(* ===== verification/StatusCmd.v ===== *)
(** The command that shows the statuses of a cluster's services and, with --with-cluster,
    those of a second cluster (runStatus of src/cli/command/cluster/status.go).

    The playbook is the one of ServiceCmd.v, the table the one of StatusTable.v.  Switching
    to the second cluster replaces the memory storage: the world has none of the statuses
    of the first. *)

From S2P Require Import Prelude Errno GoLib Utils Storage StorageFacts CliConfig Vars DeployConfig Topology Hosts Cli Session Tasks TasksFacts Playbook PlaybookFacts Deploy ServiceCmd Shell Steps ServiceEnv Services TextTable StatusTable.

Record statusOptions : Type := mkStatusOptions {
  so_id : string; so_role : string; so_host : string; so_verbose : bool;
  so_showInstances : bool; so_withCluster : string; so_dir : string }.

(** What is status_text: the lines of the header, a table, or a message. *)
Inductive status_text : Type :=
| PHeader (lines : list string)
| PTable (output : string)
| PRule (width : nat)
| PMessage (text : string).

Section status.
Context {W : Type} `{World W} `{Driver} {CC ANY : Type}.
Context (os : OS) `{MapOrder} `{SliceSort} `{LessSort}.
Context (parse_hosts : string → option Hosts_) (parse : string → option Topology_).
Context (stack : nat) (uuid : nat → string) (md5 : string → string).
Context (ssh : SSH W SSHConfig SSHConfig) (bar_id : nat → nat).
Context (mem_set : string → optval → W → W)
  (new_task : DingoCli → StepType → arg CC ANY → eff error W (option (Task W SSHConfig SSHConfig))).
Context (Prefix : list string → string) (BlueString RedString : string → string).
Context (new_memory : W → W).
Notation Run cli := (Run (CC := CC) (ANY := ANY) ssh bar_id mem_set (new_task cli)).
Notation ParseTopology := (cli_ParseTopology os parse_hosts parse stack uuid).
Notation genStatusPlaybook cli dcs o :=
  (genStatusPlaybook (CC := CC) (ANY := ANY) md5 cli dcs (so_id o) (so_role o) (so_host o)).

(** [displayStatus] on the statuses of the world: what it prints and the width of the table.  It
    returns no error: a getter it calls panics. *)
Definition display (cli : DingoCli) (dcs : list DeployConfig) (o : statusOptions) (w : W)
    : res error (list status_text * nat) :=
  '(lines, (output, width)) ← displayStatus Prefix BlueString RedString (clusterName cli) dcs (statuses w)
                                (so_verbose o) (so_showInstances o) (so_dir o);
  Ok ([PHeader lines; PTable output], width).

(** Topology, playbook, display; the error of the playbook's run is passed on. *)
Definition plan (cli : DingoCli) (o : statusOptions)
    : res error (list DeployConfig * Playbook (CC := CC) (ANY := ANY) (OPT := optval)) :=
  p ← ParseTopology cli;
  pb ← genStatusPlaybook cli p.2 o;
  Ok (p.2, pb).

(** The part after the first table; false when it panics. *)
Inductive with_cluster (cli : DingoCli) (o : statusOptions) (w : W) : W → list status_text → bool → Prop :=
| with_unknown d :
    (∀ c, (GetClusterByName (so_withCluster o) (db w)).1 = Ok c → (c_Id c ≤ 0)%Z) →
    (GetClusterByName (so_withCluster o) (db w)).2 = d →
    with_cluster cli o w (set_db d w) [PMessage ("Not Found cluster: " +:+ so_withCluster o +:+ " ")] true
| with_no_plan c d e :
    GetClusterByName (so_withCluster o) (db w) = (Ok c, d) → (0 < c_Id c)%Z →
    plan (SwitchCluster cli c) o = Err e →
    with_cluster cli o w (new_memory (set_db d w)) [] true
| with_plan_panics c d :
    GetClusterByName (so_withCluster o) (db w) = (Ok c, d) → (0 < c_Id c)%Z →
    plan (SwitchCluster cli c) o = Panic →
    with_cluster cli o w (new_memory (set_db d w)) [] false
| with_run_panics c d dcs pb w1 :
    GetClusterByName (so_withCluster o) (db w) = (Ok c, d) → (0 < c_Id c)%Z →
    plan (SwitchCluster cli c) o = Ok (dcs, pb) →
    Run (SwitchCluster cli c) pb (new_memory (set_db d w)) w1 Crashed →
    with_cluster cli o w w1 [] false
| with_shown c d dcs pb w1 e :
    GetClusterByName (so_withCluster o) (db w) = (Ok c, d) → (0 < c_Id c)%Z →
    plan (SwitchCluster cli c) o = Ok (dcs, pb) →
    Run (SwitchCluster cli c) pb (new_memory (set_db d w)) w1 (Returned e) →
    with_cluster cli o w w1
      match display (SwitchCluster cli c) dcs o w1 with Ok (l, _) => l | _ => [] end
      (is_Ok (display (SwitchCluster cli c) dcs o w1)).

Inductive runStatus (cli : DingoCli) (o : statusOptions) (w : W) : W → list status_text → outcome → Prop :=
| status_fails out :
    of_res (plan cli o) = inl out → runStatus cli o w w [] out
| status_run_panics dcs pb w1 :
    plan cli o = Ok (dcs, pb) → Run cli pb w w1 Crashed → runStatus cli o w w1 [] Crashed
| status_display_panics dcs pb w1 e :
    plan cli o = Ok (dcs, pb) → Run cli pb w w1 (Returned e) → is_Ok (display cli dcs o w1) = false →
    runStatus cli o w w1 [] Crashed
| status_shown dcs pb w1 e l width :
    plan cli o = Ok (dcs, pb) → Run cli pb w w1 (Returned e) → display cli dcs o w1 = Ok (l, width) →
    so_withCluster o = "" → runStatus cli o w w1 l (Returned e)
| status_both dcs pb w1 e l width w2 l2 (ok : bool) :
    plan cli o = Ok (dcs, pb) → Run cli pb w w1 (Returned e) → display cli dcs o w1 = Ok (l, width) →
    so_withCluster o ≠ "" → with_cluster cli o w1 w2 l2 ok →
    runStatus cli o w w2 (l ++ PRule width :: l2) (if ok then Returned e else Crashed).

(** ** Theorems *)

Definition without_cluster (o : statusOptions) : statusOptions :=
  mkStatusOptions (so_id o) (so_role o) (so_host o) (so_verbose o) (so_showInstances o) "" (so_dir o).

(** The second cluster never decides the result: what the command returns is what it returns
    without --with-cluster, and what it prints then comes first - also when the second
    cluster is unknown, has no topology or no matching service, or its playbook fails. *)
Theorem with_cluster_result cli o w w' l e :
  runStatus cli o w w' l (Returned e) →
  ∃ w1 l1, runStatus cli (without_cluster o) w w1 l1 (Returned e) ∧ l1 `prefix_of` l.
Proof.
  intros Hr. remember (Returned e) as out eqn:Hout.
  destruct Hr as [out Hp|dcs pb w1 Hp Hrun|dcs pb w1 e' Hp Hrun Hd|dcs pb w1 e' l width Hp Hrun Hd Hw
                 |dcs pb w1 e' l width w2 l2 ok Hp Hrun Hd Hw Hc]; try discriminate.
  - exists w, []. split; [by apply status_fails|done].
  - exists w1, l. split; [|done]. eapply status_shown; [exact Hp|exact Hrun|exact Hd|done].
  - destruct ok; [|discriminate]. exists w1, l. split; [|by apply prefix_app_r].
    eapply status_shown; [exact Hp|exact Hrun|exact Hd|done].
Qed.

(** The part of the second cluster always comes to an end, and so does the command. *)
Lemma with_cluster_ends cli o w : ∃ w' l ok, with_cluster cli o w w' l ok.
Proof.
  destruct (GetClusterByName (so_withCluster o) (db w)) as [[c| |] d] eqn:Hg;
    [|do 3 eexists; eapply with_unknown; [by rewrite Hg|reflexivity]..].
  destruct (decide (c_Id c ≤ 0)%Z) as [Hc|Hc].
  { do 3 eexists. eapply with_unknown; [|reflexivity]. rewrite Hg. by intros ? [= <-]. }
  assert (0 < c_Id c)%Z as Hc' by lia.
  destruct (plan (SwitchCluster cli c) o) as [[dcs pb]|e|] eqn:Hp.
  - destruct (Run_returns ssh bar_id _ _ mem_set (new_task (SwitchCluster cli c)) pb (new_memory (set_db d w)))
      as (w1 & [e|] & Hr); do 3 eexists; [by eapply with_shown|by eapply with_run_panics].
  - do 3 eexists. by eapply with_no_plan.
  - do 3 eexists. by eapply with_plan_panics.
Qed.

Theorem runStatus_ends cli o w : ∃ w' l out, runStatus cli o w w' l out.
Proof.
  destruct (of_res (plan cli o)) as [out|[dcs pb]] eqn:Hp.
  { do 3 eexists. by apply status_fails. }
  assert (plan cli o = Ok (dcs, pb)) as Hp' by (destruct (plan cli o); by simplify_eq/=).
  destruct (Run_returns ssh bar_id _ _ mem_set (new_task cli) pb w) as (w1 & [e|] & Hr).
  2:{ do 3 eexists. by eapply status_run_panics. }
  destruct (is_Ok (display cli dcs o w1)) eqn:Hd.
  2:{ do 3 eexists. by eapply status_display_panics. }
  destruct (display cli dcs o w1) as [[l width]| |] eqn:Hd'; try discriminate.
  destruct (decide (so_withCluster o = "")) as [Hw|Hw].
  { do 3 eexists. by eapply status_shown. }
  destruct (with_cluster_ends cli o w1) as (w2 & l2 & ok & Hc).
  do 3 eexists. by eapply status_both.
Qed.

(** The statuses the second display reads were written by the second playbook: its run
    starts from the fresh memory of the switch. *)
Theorem with_cluster_fresh cli o w w' l :
  (∀ w, statuses (new_memory w) = ∅) → with_cluster cli o w w' l true →
  (∃ m, l = [PMessage m]) ∨ l = [] ∨
  ∃ c dcs pb w0 w1 e width,
    statuses w0 = ∅ ∧ Run (SwitchCluster cli c) pb w0 w1 (Returned e) ∧
    display (SwitchCluster cli c) dcs o w1 = Ok (l, width).
Proof.
  intros Hn Hc. remember true as ok eqn:Hok. destruct Hc as [| | | |c d dcs pb w1 e Hg Hi Hp Hr]; try discriminate; [by eauto|by auto|].
  destruct (display (SwitchCluster cli c) dcs o w1) as [[l width]| |] eqn:Hd; try discriminate.
  right. right. exists c, dcs, pb, (new_memory (set_db d w)), w1, e, width. by rewrite Hn.
Qed.
End status.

◆ **EXERCISE DIRECTIONS**:
Everything from the line that contains "Lemma with_cluster_ends cli" through the end of the records must be duplicated exactly, and nothing outside that range.

◆ **RESPONSE**:
Lemma with_cluster_ends cli o w : ∃ w' l ok, with_cluster cli o w w' l ok.
Proof.
  destruct (GetClusterByName (so_withCluster o) (db w)) as [[c| |] d] eqn:Hg;
    [|do 3 eexists; eapply with_unknown; [by rewrite Hg|reflexivity]..].
  destruct (decide (c_Id c ≤ 0)%Z) as [Hc|Hc].
  { do 3 eexists. eapply with_unknown; [|reflexivity]. rewrite Hg. by intros ? [= <-]. }
  assert (0 < c_Id c)%Z as Hc' by lia.
  destruct (plan (SwitchCluster cli c) o) as [[dcs pb]|e|] eqn:Hp.
  - destruct (Run_returns ssh bar_id _ _ mem_set (new_task (SwitchCluster cli c)) pb (new_memory (set_db d w)))
      as (w1 & [e|] & Hr); do 3 eexists; [by eapply with_shown|by eapply with_run_panics].
  - do 3 eexists. by eapply with_no_plan.
  - do 3 eexists. by eapply with_plan_panics.
Qed.

Theorem runStatus_ends cli o w : ∃ w' l out, runStatus cli o w w' l out.
Proof.
  destruct (of_res (plan cli o)) as [out|[dcs pb]] eqn:Hp.
  { do 3 eexists. by apply status_fails. }
  assert (plan cli o = Ok (dcs, pb)) as Hp' by (destruct (plan cli o); by simplify_eq/=).
  destruct (Run_returns ssh bar_id _ _ mem_set (new_task cli) pb w) as (w1 & [e|] & Hr).
  2:{ do 3 eexists. by eapply status_run_panics. }
  destruct (is_Ok (display cli dcs o w1)) eqn:Hd.
  2:{ do 3 eexists. by eapply status_display_panics. }
  destruct (display cli dcs o w1) as [[l width]| |] eqn:Hd'; try discriminate.
  destruct (decide (so_withCluster o = "")) as [Hw|Hw].
  { do 3 eexists. by eapply status_shown. }
  destruct (with_cluster_ends cli o w1) as (w2 & l2 & ok & Hc).
  do 3 eexists. by eapply status_both.
Qed.

(** The statuses the second display reads were written by the second playbook: its run
    starts from the fresh memory of the switch. *)
Theorem with_cluster_fresh cli o w w' l :
  (∀ w, statuses (new_memory w) = ∅) → with_cluster cli o w w' l true →
  (∃ m, l = [PMessage m]) ∨ l = [] ∨
  ∃ c dcs pb w0 w1 e width,
    statuses w0 = ∅ ∧ Run (SwitchCluster cli c) pb w0 w1 (Returned e) ∧
    display (SwitchCluster cli c) dcs o w1 = Ok (l, width).
Proof.
  intros Hn Hc. remember true as ok eqn:Hok. destruct Hc as [| | | |c d dcs pb w1 e Hg Hi Hp Hr]; try discriminate; [by eauto|by auto|].
  destruct (display (SwitchCluster cli c) dcs o w1) as [[l width]| |] eqn:Hd; try discriminate.
  right. right. exists c, dcs, pb, (new_memory (set_db d w)), w1, e, width. by rewrite Hn.
Qed.
End status.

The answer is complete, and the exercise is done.